(Beginning of STORED DATA)
(** C5 as stated fails: the payload [QUJD!] is not the base64 encoding of
  anything, yet the string is decoded, to the bytes [ABC], and no
  error is raised. *)
Lemma Base64ImageField_accepts_invalid_base64 :
PyStr.startswith "data:image/png;base64,QUJD!" "data:image" = true
/\ ~ Base64.valid_b64 "QUJD!"
/\ Base64ImageField_to_internal_value
     (PyStr "data:image/png;base64,QUJD!")
   = Ok (VFile (mkFile "temp.png" ["A"%byte; "B"%byte; "C"%byte])).
Proof.
split; [reflexivity|]. split; [|reflexivity].
intros [bs H].
destruct (b64encode_length (List.length bs) bs (le_n _)) as [k Hk].
rewrite <- H in Hk. cbn in Hk. lia.
Qed.

End ImageFieldExamples.


(** ** UserMeSerializer *)

Section UserFacts.
Context {fw : Framework}.

(** C6. Rendering a user through [UserMeSerializer] for an anonymous
    requester raises [NotAuthenticated]; no representation, partial or
    whole, is returned. *)
Theorem UserMeSerializer_anonymous_denied
    (context : Context) (request : Request) (instance : Z) :
  context_request context = Some request ->
  is_authenticated (request_user request) = false ->
  UserMeSerializer_to_representation context instance = Raise NotAuthenticated
  /\ forall repr, UserMeSerializer_to_representation context instance <> Ok repr.
Proof.
  intros Hreq Hanon.
  assert (E : UserMeSerializer_to_representation context instance
              = Raise NotAuthenticated).
  { unfold UserMeSerializer_to_representation. now rewrite Hreq, Hanon. }
  split; [exact E | intros repr H; rewrite E in H; discriminate].
Qed.

End UserFacts.

(** ** Dictionaries *)

Module DictFacts.
Section Facts.
Context {V : Type}.
Implicit Types (d : list (string * V)) (k : string) (v : V).

Lemma get_remove_other k k' d :
  k <> k' -> Dict.get k (Dict.remove k' d) = Dict.get k d.
Proof.
  intros Hne. induction d as [|[k0 v0] d IH]; cbn; [reflexivity|].
  destruct (String.eqb_spec k' k0) as [E|N].
  - subst k0. rewrite IH.
    destruct (String.eqb_spec k k') as [E'|_]; [contradiction | reflexivity].
  - cbn. now rewrite IH.
Qed.

Lemma get_remove_same k d : Dict.get k (Dict.remove k d) = None.
Proof.
  induction d as [|[k0 v0] d IH]; cbn; [reflexivity|].
  destruct (String.eqb_spec k k0) as [E|N]; [exact IH|].
  cbn. destruct (String.eqb_spec k k0); [contradiction | exact IH].
Qed.

Lemma get_set_same k v d : Dict.get k (Dict.set k v d) = Some v.
Proof.
  induction d as [|[k0 v0] d IH]; cbn.
  - now rewrite String.eqb_refl.
  - destruct (String.eqb_spec k k0) as [E|N]; cbn.
    + now rewrite String.eqb_refl.
    + destruct (String.eqb_spec k k0); [contradiction | exact IH].
Qed.

Lemma get_set_other k k' v d :
  k <> k' -> Dict.get k (Dict.set k' v d) = Dict.get k d.
Proof.
  intros Hne. induction d as [|[k0 v0] d IH]; cbn.
  - destruct (String.eqb_spec k k'); [contradiction | reflexivity].
  - destruct (String.eqb_spec k' k0) as [E|N]; cbn.
    + subst k0.
      destruct (String.eqb_spec k k'); [contradiction|].
      now apply get_remove_other.
    + destruct (String.eqb_spec k k0); [reflexivity | exact IH].
Qed.

Lemma pop_none k d : Dict.get k d = None -> Dict.pop k d = Raise (KeyError k).
Proof. intros H. unfold Dict.pop. now rewrite H. Qed.

Lemma pop_some k v d :
  Dict.get k d = Some v -> Dict.pop k d = Ok (v, Dict.remove k d).
Proof. intros H. unfold Dict.pop. now rewrite H. Qed.

End Facts.
End DictFacts.


(** ** The field loop *)

Section LoopFacts.
Context {fw : Framework}.
Import DictFacts.

(** Once a field has failed, the loop cannot end well, and a
    [ValidationError] it ends with names every field collected so
    far. *)
Lemma run_fields_after_failure (fields : list Field) (data : list (string * pyobj)) :
  forall ret errors, errors <> [] ->
    exists e, run_fields fields data ret errors = Raise e
              /\ forall errs, e = ValidationError errs -> incl errors errs.
Proof.
  induction fields as [|f fs IH]; intros ret errors Hne.
  - cbn. destruct errors as [|x errors]; [contradiction|].
    eexists. split; [reflexivity|]. intros errs E. injection E as <-.
    apply incl_refl.
  - cbn. destruct (run_field f data) as [[v|]|e].
    + now apply IH.
    + now apply IH.
    + destruct (is_validation_error e) eqn:Ev.
      * destruct (IH ret (errors ++ [field_name f])) as (e' & He' & Hin).
        { destruct errors; discriminate. }
        exists e'. split; [exact He'|]. intros errs E.
        intros x Hx. apply (Hin errs E). apply in_or_app. now left.
      * exists e. split; [reflexivity|]. intros errs E. subst e. discriminate.
Qed.

(** A failing field makes the whole loop fail; a [ValidationError] at
    the end names that field. *)
Lemma run_fields_with_failure (fields : list Field) (data : list (string * pyobj))
    (f : Field) (e0 : exn) :
  In f fields -> run_field f data = Raise e0 ->
  forall ret errors,
    exists e, run_fields fields data ret errors = Raise e
              /\ forall errs, e = ValidationError errs -> In (field_name f) errs.
Proof.
  intros Hin Hf. induction fields as [|g gs IH]; [contradiction|].
  intros ret errors. destruct Hin as [-> | Hin].
  - cbn. rewrite Hf. destruct (is_validation_error e0) eqn:Ev.
    + destruct (run_fields_after_failure gs data ret (errors ++ [field_name f]))
        as (e & He & Hincl).
      { destruct errors; discriminate. }
      exists e. split; [exact He|]. intros errs E.
      apply (Hincl errs E). apply in_or_app. right. now left.
    + exists e0. split; [reflexivity|]. intros errs E. subst e0. discriminate.
  - cbn. destruct (run_field g data) as [[v|]|e].
    + now apply IH.
    + now apply IH.
    + destruct (is_validation_error e) eqn:Ev.
      * now apply IH.
      * exists e. split; [reflexivity|]. intros errs E. subst e. discriminate.
Qed.

(** When no field raises anything but validation failures, the loop ends
    with a value or with a [ValidationError]. *)
Lemma run_fields_quiet (fields : list Field) (data : list (string * pyobj)) :
  Forall (fun f => uncaught (run_field f data) = false) fields ->
  forall ret errors,
    (exists vd, run_fields fields data ret errors = Ok vd)
    \/ (exists errs, run_fields fields data ret errors = Raise (ValidationError errs)).
Proof.
  induction 1 as [|f fs Hf _ IH]; intros ret errors.
  - cbn. destruct errors; eauto.
  - cbn. destruct (run_field f data) as [[v|]|e]; try apply IH.
    cbn in Hf. apply negb_false_iff in Hf. rewrite Hf. apply IH.
Qed.

End LoopFacts.


(** ** Deserialising a recipe payload *)

Section RecipeValidationFacts.
Context {fw : Framework}.
Import DictFacts.

(** The payload that reaches the field loop. *)
Lemma to_internal_value_with_tags (image_required : bool) (store : Store)
    (data : list (string * pyobj)) (tags : pyobj) :
  Dict.get "tags" data = Some tags ->
  to_internal_value image_required store data
  = bind (py_iter tags) (fun items =>
      Serializer_to_internal_value (writable_fields image_required store)
        (Dict.set "tags" (PyList (map wrap_tag items)) (Dict.remove "tags" data))).
Proof.
  intros H. unfold to_internal_value. now rewrite (pop_some _ _ _ H).
Qed.

(** C10. A payload without the key [tags] makes deserialisation raise
    [KeyError], whatever the other fields hold and however the fields
    would validate them; the error is not a validation error, and a
    creation request ends with it, the store untouched. *)
Theorem to_internal_value_missing_tags
    (image_required : bool) (context : Context) (store : Store)
    (data : list (string * pyobj)) :
  Dict.get "tags" data = None ->
  to_internal_value image_required store data = Raise (KeyError "tags")
  /\ is_validation_error (KeyError "tags") = false
  /\ perform_create context data store = (Raise (KeyError "tags"), store).
Proof.
  intros H.
  assert (E : forall b, to_internal_value b store data = Raise (KeyError "tags")).
  { intros b. unfold to_internal_value. now rewrite (pop_none _ _ H). }
  split; [apply E|]. split; [reflexivity|].
  unfold perform_create, RecipeCreateSerializer_to_internal_value.
  now rewrite E.
Qed.

Lemma list_items_ok {A} (child : pyobj -> outcome A) (items : list pyobj) :
  forall (ret : list A) (failed : bool) (l : list A),
    list_items child items ret failed = Ok l
    <-> failed = false
        /\ exists l', l = ret ++ l' /\ Forall2 (fun i a => child i = Ok a) items l'.
Proof.
  induction items as [|i items IH]; intros ret failed l; cbn.
  - split.
    + destruct failed; [discriminate|]. intros E. injection E as <-.
      split; [reflexivity|]. exists []. now rewrite app_nil_r.
    + intros [-> (l' & -> & HF)]. inversion HF. now rewrite app_nil_r.
  - destruct (child i) as [a|e] eqn:Hc.
    + rewrite IH. split.
      * intros [-> (l' & -> & HF)]. split; [reflexivity|].
        exists (a :: l'). rewrite <- app_assoc. split; [reflexivity|].
        now constructor.
      * intros [-> (l' & -> & HF)]. split; [reflexivity|].
        inversion HF as [|? b ? l'' Hb HF']; subst.
        rewrite Hc in Hb. injection Hb as <-.
        exists l''. now rewrite <- app_assoc.
    + split.
      * destruct (is_validation_error e); [|discriminate].
        rewrite IH. intros [? _]. discriminate.
      * intros [-> (l' & -> & HF)].
        inversion HF as [|? b ? l'' Hb HF']; subst.
        rewrite Hc in Hb. discriminate.
Qed.

Lemma TagsInRecipeSerializer_wrapped (store : Store) (v : pyobj) (t : Tag) :
  TagsInRecipeSerializer_run_validation store (wrap_tag v) = Ok t
  <-> PrimaryKeyRelatedField_run_validation tag_id (tags store) (Some v)
      = Ok (Some t).
Proof.
  unfold TagsInRecipeSerializer_run_validation, wrap_tag.
  cbn [Dict.get String.eqb Ascii.eqb Bool.eqb].
  destruct (PrimaryKeyRelatedField_run_validation tag_id (tags store) (Some v))
    as [[t'|]|e]; cbn.
  - split; intros E; injection E as <-; reflexivity.
  - split; discriminate.
  - split; [destruct (is_validation_error e)|]; discriminate.
Qed.

Lemma pk_get_in {R} (pk : R -> Z) (queryset : list R) (z : Z) (r : R) :
  pk_get pk queryset z = Ok r -> In r queryset /\ pk r = z.
Proof.
  unfold pk_get. destruct (find _ queryset) as [r'|] eqn:F;
    [|destruct (database_holds z); discriminate].
  intros E. injection E as <-. apply find_some in F.
  destruct F as [Hin Hpk]. split; [exact Hin | now apply Z.eqb_eq].
Qed.

Lemma PrimaryKeyRelatedField_row {R} (pk : R -> Z) (queryset : list R)
    (data : option pyobj) (r : R) :
  PrimaryKeyRelatedField_run_validation pk queryset data = Ok (Some r) ->
  In r queryset.
Proof.
  unfold PrimaryKeyRelatedField_run_validation, run_validation_with,
    PrimaryKeyRelatedField_to_internal_value.
  destruct data as [[| | z | s | | |]|]; try discriminate.
  - destruct (pk_get pk queryset z) eqn:G; [|discriminate].
    cbn. intros E. injection E as <-. now apply pk_get_in in G.
  - destruct s; [discriminate|].
    destruct (py_int _); [|discriminate].
    destruct (pk_get pk queryset z) eqn:G; [|discriminate].
    cbn. intros E. injection E as <-. now apply pk_get_in in G.
Qed.

Lemma Forall2_in_left {A B} (R : A -> B -> Prop) (l : list A) (l' : list B) (x : A) :
  Forall2 R l l' -> In x l -> exists y, R x y.
Proof.
  induction 1 as [|a b l l' Hab _ IH]; [contradiction|].
  intros [<- | Hin]; eauto.
Qed.


Lemma list_items_with_failure {A} (child : pyobj -> outcome A)
    (items : list pyobj) (item : pyobj) (e0 : exn) (ret : list A) (failed : bool) :
  In item items -> child item = Raise e0 ->
  exists e, list_items child items ret failed = Raise e.
Proof.
  intros Hin Hc.
  destruct (list_items child items ret failed) as [l|e] eqn:L; [|eauto].
  apply list_items_ok in L. destruct L as [_ (l' & _ & HF)].
  destruct (Forall2_in_left _ _ _ _ HF Hin) as [a Ha].
  rewrite Hc in Ha. discriminate.
Qed.


Lemma find_absent {R} (pk : R -> Z) (queryset : list R) (z : Z) :
  (forall r, In r queryset -> pk r <> z) ->
  find (fun r => Z.eqb (pk r) z) queryset = None.
Proof.
  intros H. destruct (find _ queryset) as [r|] eqn:F; [|reflexivity].
  apply find_some in F. destruct F as [Hin E]. apply Z.eqb_eq in E.
  now destruct (H r Hin).
Qed.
(End of STORED DATA)
• TASK TO COMPLETE
Here the job is to transcribe the lines from the first line of the data through the line containing "Ok (VFile (mkFile", inclusive, exactly and with nothing else.

• COMPLETED EXERCISE
(** C5 as stated fails: the payload [QUJD!] is not the base64 encoding of
  anything, yet the string is decoded, to the bytes [ABC], and no
  error is raised. *)
Lemma Base64ImageField_accepts_invalid_base64 :
PyStr.startswith "data:image/png;base64,QUJD!" "data:image" = true
/\ ~ Base64.valid_b64 "QUJD!"
/\ Base64ImageField_to_internal_value
     (PyStr "data:image/png;base64,QUJD!")
   = Ok (VFile (mkFile "temp.png" ["A"%byte; "B"%byte; "C"%byte])).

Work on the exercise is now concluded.